Pierce: I think it's just we are truly working holistically to try to address this from every single angle. For underrepresented physicians who are born in the United States, for international medical graduates, for practicing physicians.

And we take on that in almost every single statement that we submit to the administration, to the Hill. And I think that if you do take some time to go through our Letter Finder, you will see that we've looked at this from so many different angles, and we support a plethora of bills and rules and proposed rules that we didn't even get to touch on today because of the time constraints.

So I would really encourage people who are on this webinar and want to learn more to go and look through Letter Finder and also to look at our Graduate Medical Education Compendium and to look at some of the great work that John Andrew's team is doing on our MedEd portion of our website. And thanks for spending the time with us.

Dr. Ehrenfeld: And we'll see if we can get that link to the Letter Finder in the chat for people to easily reference. John, any closing thoughts?

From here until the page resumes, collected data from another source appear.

(** * crashapp: pattern engine, streak tracking and alert cooldown

    A shallow embedding of [pattern_engine.py] and of the rule validation,
    streak history and alert cooldown code of [main.py], with the properties
    of the specification stated and proved over it; and of the code around
    it: the loading of the engine and of the buffers, the simulation, the
    preview and the streak table of the dashboard and the payload helpers of
    [main.py], the colour thresholds of [models.py], and the path of a crash
    value to the callback in [bc_game_listener.py].

    Conventions of the embedding.
    - A Python [str] is a Rocq [string]; a character is a code point below
      256.  The interpreter's resource limits (the optional limit on the
      digits of an integer conversion, the depth of its parser) are not
      modelled.
    - A Python [int] is a [Z].
    - A rule is the nested mapping decoded from JSON.  Its fields carry the
      types of the wire schema; a key that the code reads with [.get] is an
      optional field, and the keys whose JSON [null] value the code meets
      ([trigger], [miss], [treat_yellow_as_green], a step's [count]) are
      [field]s with the three cases absent, null and present.
    - A function that can raise returns a [res]; a mutated dictionary is a
      [gmap] threaded through the calls.
    - A payload is a decoded JSON value, [json]; an object keeps its entries
      in order.  A Python [float] is a [spec_float], compared by the number
      it stands for.
    - A table of the database is the list of its rows in the order of the
      query, or a [gmap] from its unique key. *)

From Stdlib Require Import ZArith String Ascii List Lia DecimalString.
From Stdlib Require DecimalFacts DecimalPos.
From Stdlib Require Import SpecFloat QArith Sorted.
From stdpp Require Import base option gmap strings list.

Open Scope string_scope.
Open Scope list_scope.
Open Scope Z_scope.

(** ** Exceptions and fallible results *)

Inductive exn : Type :=
| TypeError
| ValueError
| KeyError
| AttributeError
| IndexError.

Inductive res (A : Type) : Type :=
| Ok (a : A)
| Raise (e : exn).

Arguments Ok {A} a.
Arguments Raise {A} e.

Definition res_bind {A B : Type} (r : res A) (k : A -> res B) : res B :=
  match r with
  | Ok a => k a
  | Raise e => Raise e
  end.

Notation "'try!' x <- r ; k" := (res_bind r (fun x => k))
  (at level 10, x name, r at level 100, k at level 200).

Fixpoint res_map_list {A B : Type} (f : A -> res B) (l : list A) : res (list B) :=
  match l with
  | [] => Ok []
  | a :: l' =>
      try! b <- f a;
      try! bs <- res_map_list f l';
      Ok (b :: bs)
  end.

(** A key of a JSON object: absent, present with value [null], or present
    with a value of its schema type. *)
Inductive field (A : Type) : Type :=
| Absent
| Null
| Val (a : A).

Arguments Absent {A}.
Arguments Null {A}.
Arguments Val {A} a.

(** [d.get(k, default)]: [None] stands for Python's [None]. *)
Definition get_default {A : Type} (f : field A) (d : A) : option A :=
  match f with
  | Absent => Some d
  | Null => None
  | Val a => Some a
  end.

(** [d.get(k)]. *)
Definition get {A : Type} (f : field A) : option A :=
  match f with
  | Absent => None
  | Null => None
  | Val a => Some a
  end.

(** ** The Python built-ins the code relies on *)

Module Py.

Definition code (c : ascii) : N := N_of_ascii c.

Definition between (lo hi n : N) : bool := ((lo <=? n) && (n <=? hi))%N.

(** [str.isspace] on one character. *)
Definition isspace_char (c : ascii) : bool :=
  let n := code c in
  between 9 13 n || between 28 32 n || (n =? 133)%N || (n =? 160)%N.

(** The white space [int] skips around a literal: that of [isspace]
    without the four separators 28 to 31. *)
Definition int_space_char (c : ascii) : bool :=
  let n := code c in
  between 9 13 n || (n =? 32)%N || (n =? 133)%N || (n =? 160)%N.

(** The decimal characters, the only digits [int] accepts. *)
Definition isdecimal_char (c : ascii) : bool := between 48 57 (code c).

(** [str.isdigit] on one character: the decimal characters and the
    superscript digits. *)
Definition isdigit_char (c : ascii) : bool :=
  let n := code c in
  between 48 57 n || (n =? 178)%N || (n =? 179)%N || (n =? 185)%N.

Definition digit_val (c : ascii) : option Z :=
  if isdecimal_char c then Some (Z.of_N (code c) - 48) else None.

Definition is_empty (s : string) : bool :=
  match s with
  | EmptyString => true
  | String _ _ => false
  end.

Fixpoint all_chars (p : ascii -> bool) (s : string) : bool :=
  match s with
  | EmptyString => true
  | String c r => p c && all_chars p r
  end.

Fixpoint mem_char (c : ascii) (s : string) : bool :=
  match s with
  | EmptyString => false
  | String d r => Ascii.eqb c d || mem_char c r
  end.

(** [s.isdigit()] *)
Definition isdigit (s : string) : bool :=
  negb (is_empty s) && all_chars isdigit_char s.

(** Leading and trailing characters satisfying [p] removed. *)
Fixpoint lstrip_by (p : ascii -> bool) (s : string) : string :=
  match s with
  | EmptyString => EmptyString
  | String c r => if p c then lstrip_by p r else s
  end.

Fixpoint rstrip_by (p : ascii -> bool) (s : string) : string :=
  match s with
  | EmptyString => EmptyString
  | String c r =>
      let r' := rstrip_by p r in
      if p c && is_empty r' then EmptyString else String c r'
  end.

Definition strip_by (p : ascii -> bool) (s : string) : string :=
  rstrip_by p (lstrip_by p s).

(** [s.strip()] *)
Definition strip (s : string) : string := strip_by isspace_char s.

(** [sub in s] *)
Fixpoint contains (sub s : string) : bool :=
  String.prefix sub s ||
  match s with
  | EmptyString => false
  | String _ r => contains sub r
  end.

(** [s.replace('$X', new)]: every occurrence, left to right. *)
Fixpoint replace_dollar_x (new s : string) : string :=
  match s with
  | String "$" (String "X" r) => new +:+ replace_dollar_x new r
  | String c r => String c (replace_dollar_x new r)
  | EmptyString => EmptyString
  end.

(** [s.split(sep, 1)[0]] and [s.split(sep, 1)[1]] for a one-character
    separator; the second is only read when [sep] occurs in [s]. *)
Fixpoint split_head (sep : ascii) (s : string) : string :=
  match s with
  | EmptyString => EmptyString
  | String c r => if Ascii.eqb c sep then EmptyString else String c (split_head sep r)
  end.

Fixpoint split_tail (sep : ascii) (s : string) : string :=
  match s with
  | EmptyString => EmptyString
  | String c r => if Ascii.eqb c sep then r else split_tail sep r
  end.

(** [s[n:]] *)
Fixpoint drop (n : nat) (s : string) : string :=
  match n, s with
  | O, _ => s
  | S _, EmptyString => EmptyString
  | S n', String _ r => drop n' r
  end.

(** [str(x)] for an integer. *)
Definition str (x : Z) : string := NilZero.string_of_int (Z.to_int x).

(** The digits of an integer literal given to [int]: decimal characters,
    with single underscores allowed between two of them. *)
Fixpoint int_digits (s : string) (acc : Z) (after_digit : bool) : option Z :=
  match s with
  | EmptyString => if after_digit then Some acc else None
  | String c r =>
      match digit_val c with
      | Some d => int_digits r (10 * acc + d) true
      | None =>
          if Ascii.eqb c "_" && after_digit then int_digits r acc false else None
      end
  end.

(** [int(s)] for a string: [None] is the [ValueError]. *)
Definition int (s : string) : option Z :=
  match strip_by int_space_char s with
  | String "+" r => int_digits r 0 false
  | String "-" r => Z.opp <$> int_digits r 0 false
  | t => int_digits t 0 false
  end.

(** [eval] on a string made of digits, [+], [-] and spaces.  The tokens
    are the numbers and the two signs; a number with a leading zero is a
    syntax error unless it is zero. *)
Inductive token : Type :=
| TNum (z : Z)
| TPlus
| TMinus.

Definition flush (cur : option (bool * Z)) (rest : list token) : option (list token) :=
  match cur with
  | None => Some rest
  | Some (lead0, v) =>
      if lead0 && negb (v =? 0) then None else Some (TNum v :: rest)
  end.

Definition extend (cur : option (bool * Z)) (d : Z) : option (bool * Z) :=
  match cur with
  | None => Some (d =? 0, d)
  | Some (lead0, v) => Some (lead0, 10 * v + d)
  end.

Fixpoint tokenize (s : string) (cur : option (bool * Z)) : option (list token) :=
  match s with
  | EmptyString => flush cur []
  | String c r =>
      match digit_val c with
      | Some d => tokenize r (extend cur d)
      | None =>
          if Ascii.eqb c "+" then ts ← tokenize r None; flush cur (TPlus :: ts)
          else if Ascii.eqb c "-" then ts ← tokenize r None; flush cur (TMinus :: ts)
          else if Ascii.eqb c " " then ts ← tokenize r None; flush cur ts
          else None
      end
  end.

(** The grammar is [expr: factor (('+'|'-') factor)*] with
    [factor: ('+'|'-') factor | NUMBER], evaluated from the left.
    [sign] is the product of the signs read since the last number and
    [operand] tells whether a number is due. *)
Fixpoint eval_tokens (ts : list token) (acc sign : Z) (operand : bool) : option Z :=
  match ts with
  | [] => if operand then None else Some acc
  | TNum n :: r => if operand then eval_tokens r (acc + sign * n) 1 false else None
  | TPlus :: r => eval_tokens r acc sign true
  | TMinus :: r => eval_tokens r acc (- sign) true
  end.

(** [eval(expr)]: [None] is the [SyntaxError]. *)
Definition eval (expr : string) : option Z :=
  ts ← tokenize expr None; eval_tokens ts 0 1 true.

End Py.

(** ** The rule model *)

Inductive CountVal : Type :=
| CInt (z : Z)
| CStr (s : string).

Record Step : Type := mkStep {
  s_colors : option (list string);
  s_operator : option string;
  s_count : field CountVal
}.

Record Block : Type := mkBlock {
  b_steps : option (list Step)
}.

Record Alerts : Type := mkAlerts {
  a_trigger_streak_threshold : option Z;
  a_miss_threshold : option Z;
  a_cooldown_rounds : option Z
}.

Record Rule : Type := mkRule {
  r_type : option string;
  r_name : option string;
  r_treat_yellow_as_green : field bool;
  r_trigger : field Block;
  r_miss : field Block;
  r_dynamic_values : option (list Z);
  r_dynamic_x : option Z;
  r_active : option bool;
  r_alerts : option Alerts
}.

(** Truth value of what [rule.get('treat_yellow_as_green', True)] returns. *)
Definition truthy (o : option bool) : bool :=
  match o with
  | Some b => b
  | None => false
  end.

(** [rule.get(path, {}).get('steps', [])] *)
Definition steps_of (f : field Block) : res (list Step) :=
  match get_default f (mkBlock None) with
  | None => Raise AttributeError
  | Some b => Ok (default [] (b_steps b))
  end.

(** ** [pattern_engine.py] *)

Module PatternEngine.

Definition normalize_color (color : string) (treat_yellow_as_green : bool) : string :=
  if treat_yellow_as_green && String.eqb color "yellow" then "green" else color.

Definition in_green_yellow (c : string) : bool :=
  String.eqb c "green" || String.eqb c "yellow".

(** The [for g in group] loop of [color_matches_group]. *)
Fixpoint group_loop (color normalized : string) (group : list string) : bool :=
  match group with
  | [] => false
  | g :: rest =>
      if String.eqb g "green_yellow" then
        if in_green_yellow normalized || in_green_yellow color then true
        else group_loop color normalized rest
      else if String.eqb g normalized || String.eqb g color then true
      else group_loop color normalized rest
  end.

Definition color_matches_group (color : string) (group : list string)
    (treat_yellow_as_green : bool) : bool :=
  let normalized := normalize_color color treat_yellow_as_green in
  group_loop color normalized group.

Definition allowed_expr_char (ch : ascii) : bool := Py.mem_char ch "0123456789+- ".

(** [value] is what [step.get('count')] returned. *)
Definition _replace_x_expr (value : option CountVal) (x : Z) : option CountVal :=
  match value with
  | Some (CStr s) =>
      if negb (Py.contains "$X" s) then value
      else
        let expr := Py.strip (Py.replace_dollar_x (Py.str x) s) in
        if Py.all_chars allowed_expr_char expr then
          match Py.eval expr with
          | Some z => Some (CInt z)
          | None => value
          end
        else value
  | _ => value
  end.

(** The [while] loop of [match_sequence].  The cursor [i] of the code is
    [n - 1]: [n] outcomes, [colors[0..n-1]], are still unconsumed. *)
Fixpoint consume (colors group : list string) (treat_yellow_as_green : bool)
    (n : nat) (matched : Z) : res (nat * Z) :=
  match n with
  | O => Ok (O, matched)
  | S i =>
      match colors !! i with
      | None => Raise IndexError
      | Some c =>
          if color_matches_group c group treat_yellow_as_green
          then consume colors group treat_yellow_as_green i (matched + 1)
          else Ok (n, matched)
      end
  end.

(** The [if/elif] chain after the loop: [true] when it returns False. *)
Definition operator_fails (operator : string) (matched count : Z) : bool :=
  if String.eqb operator "exact" then negb (matched =? count)
  else if String.eqb operator "minimum" then matched <? count
  else if String.eqb operator "maximum" then matched >? count
  else false.

(** The conversion of [step.get('count', 1)] to an integer: [Ok None] is
    the [return False] of the [except] branch, [Raise] the conversion
    outside the [try]. *)
Definition count_of (step : Step) : res (option Z) :=
  match get_default (s_count step) (CInt 1) with
  | Some (CStr s) =>
      match Py.int s with
      | Some c => Ok (Some c)
      | None => Ok None
      end
  | Some (CInt z) => Ok (Some z)
  | None => Raise TypeError
  end.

Dr. Andrews: Yeah, thanks, Jesse. I just … I'm going to reiterate something I said at the top of the conversation, which is to not reduce this to a simple capacity issue. It's really a geographic and specialty distribution issue as much as it is a supply issue.

And at the risk of countering a point that was made earlier, there's plenty of capacity in our GME system right now. There's a lot of talk about the fact that GME is a bottleneck, that there aren't enough residency positions for U.S. medical graduates.

There are 1.4 positions in the residency for every U.S. DO and MD grad right now. There's plenty of opportunity. But the individual choices that people are making about what—about where they train and what they train in are influencing U.S. graduate engagement with the workforce. And I think that's where we've got some work to do.

Dr. Ehrenfeld: Well, certainly, as I am AMA president and out there on the road, everybody wants to be an anesthesiologist, which doesn't perhaps help. All joking aside, that is an important point about that mismatch between what's available and what we have the capacity to provide. Chris, closing thoughts.

Sherin: All I can provide is that I think we as the AMA are trying to put forward real concrete solutions. And as John mentioned, it's not just simply a capacity issue, I think this is a multifaceted issue that requires a lot of different types of solutions. And you've heard from us about the different ways we're trying to tackle this.

We can't just look at it from training more physicians, we can't just look at it from targeted immigration reforms, we also have to incorporate payment reform. If we can achieve all three of those things, I think we're in a great spot. And I think we're serving the membership well by looking at this issue a little more holistically and beyond just the narrow focus of trying to train more physicians.

Dr. Ehrenfeld: I think that makes complete sense. And the good news is we've got some of the brightest, hardest working people in the universe focused on this, including the three panelists: Chris, John and Alexis, each and every day trying to bring forward these solutions.

Unfortunately, that's all the time we've got for today's webinar. But I want to, again, thank you all for being such wonderful panelists and all those who dialed in for the great questions that we got. The physician workforce trends that we went through today are really concerning to everybody who works in health care and to everybody who relies on the health care system to recover from an injury, get through an illness. That means everyone.

But the situation is clearly not hopeless. There are real solutions out there that we can help grow and strengthen our physician workforce to meet the health needs of a changing America. I want to thank everybody for your time today and for being so engaged with us on this issue. And I would hope to invite you to join on June 4 for our next AMA Advocacy Insights webinar on Medicare physician payment. Until then, be well, thank you.

Disclaimer: The viewpoints expressed in this video are those of the participants and/or do not necessarily reflect the views and policies of the AMA.